[Data entries]
Lemma application_exists_client d client_id app :
  client_of d client_id = Some app ->
  OidcCodes.application_exists (a_id app) d = true /\ a_oidc_client_id app = Some client_id.
Proof.
  unfold client_of. destruct (fetch _ _) as [r|] eqn:Hf; [|done]. intros [= <-].
  apply fetch_Some in Hf as [Hr Hb]. bool_hyp. split; [|done]. unfold OidcCodes.application_exists.
  apply existsb_exists. exists r. split; [by apply list_elem_of_In|by apply beq_eq].
Qed.

Lemma run_issue app uid uri scope nonce ch m at_ sv se w :
  fresh_codes (db w) -> OidcCodes.application_exists app (db w) = true -> user_exists uid (db w) = true ->
  exists code row w', run (issue app uid uri scope nonce ch m at_ sv se) w = (Ok code, w') /\
    auth_codes (db w') = append row (auth_codes (db w)) /\
    row = {| ac_code_hash := hash_code code; ac_application_id := app; ac_user_id := uid;
             ac_redirect_uri := uri; ac_scope := scope; ac_nonce := nonce; ac_code_challenge := ch;
             ac_code_challenge_method := m; ac_auth_time := at_;
             ac_expires_at := Z.min (unwrap_or se i64_max) (clock (S (tick w)) + AUTHORIZATION_CODE_LIFETIME);
             ac_consumed_at := None; ac_session_version := sv; ac_session_exp := se |}.
Proof.
  intros Hf Ha Hu. unfold issue, generate_plaintext. run_calm.
  cbn [run stmt]. rewrite calm. unfold insert_checked. cbn [db bump].
  assert (existsb (fun r => beq (ac_code_hash r) (hash_code (hex_encode (entropy (tick w) 32)))) (auth_codes (db w))
          = false) as ->.
  { apply not_true_iff_false. rewrite existsb_exists. intros (r & Hr & Hb). bool_hyp.
    apply list_elem_of_In in Hr. by destruct (Hf (tick w) r Hr). }
  rewrite Ha, Hu. cbn [andb run]. run_calm. do 3 eexists. split; [reflexivity|]. split; reflexivity.
Qed.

WHAT IS BEING ASKED
Repeat all of the data exactly as given.

TASK ANSWER
Lemma application_exists_client d client_id app :
  client_of d client_id = Some app ->
  OidcCodes.application_exists (a_id app) d = true /\ a_oidc_client_id app = Some client_id.
Proof.
  unfold client_of. destruct (fetch _ _) as [r|] eqn:Hf; [|done]. intros [= <-].
  apply fetch_Some in Hf as [Hr Hb]. bool_hyp. split; [|done]. unfold OidcCodes.application_exists.
  apply existsb_exists. exists r. split; [by apply list_elem_of_In|by apply beq_eq].
Qed.

Lemma run_issue app uid uri scope nonce ch m at_ sv se w :
  fresh_codes (db w) -> OidcCodes.application_exists app (db w) = true -> user_exists uid (db w) = true ->
  exists code row w', run (issue app uid uri scope nonce ch m at_ sv se) w = (Ok code, w') /\
    auth_codes (db w') = append row (auth_codes (db w)) /\
    row = {| ac_code_hash := hash_code code; ac_application_id := app; ac_user_id := uid;
             ac_redirect_uri := uri; ac_scope := scope; ac_nonce := nonce; ac_code_challenge := ch;
             ac_code_challenge_method := m; ac_auth_time := at_;
             ac_expires_at := Z.min (unwrap_or se i64_max) (clock (S (tick w)) + AUTHORIZATION_CODE_LIFETIME);
             ac_consumed_at := None; ac_session_version := sv; ac_session_exp := se |}.
Proof.
  intros Hf Ha Hu. unfold issue, generate_plaintext. run_calm.
  cbn [run stmt]. rewrite calm. unfold insert_checked. cbn [db bump].
  assert (existsb (fun r => beq (ac_code_hash r) (hash_code (hex_encode (entropy (tick w) 32)))) (auth_codes (db w))
          = false) as ->.
  { apply not_true_iff_false. rewrite existsb_exists. intros (r & Hr & Hb). bool_hyp.
    apply list_elem_of_In in Hr. by destruct (Hf (tick w) r Hr). }
  rewrite Ha, Hu. cbn [andb run]. run_calm. do 3 eexists. split; [reflexivity|]. split; reflexivity.
Qed.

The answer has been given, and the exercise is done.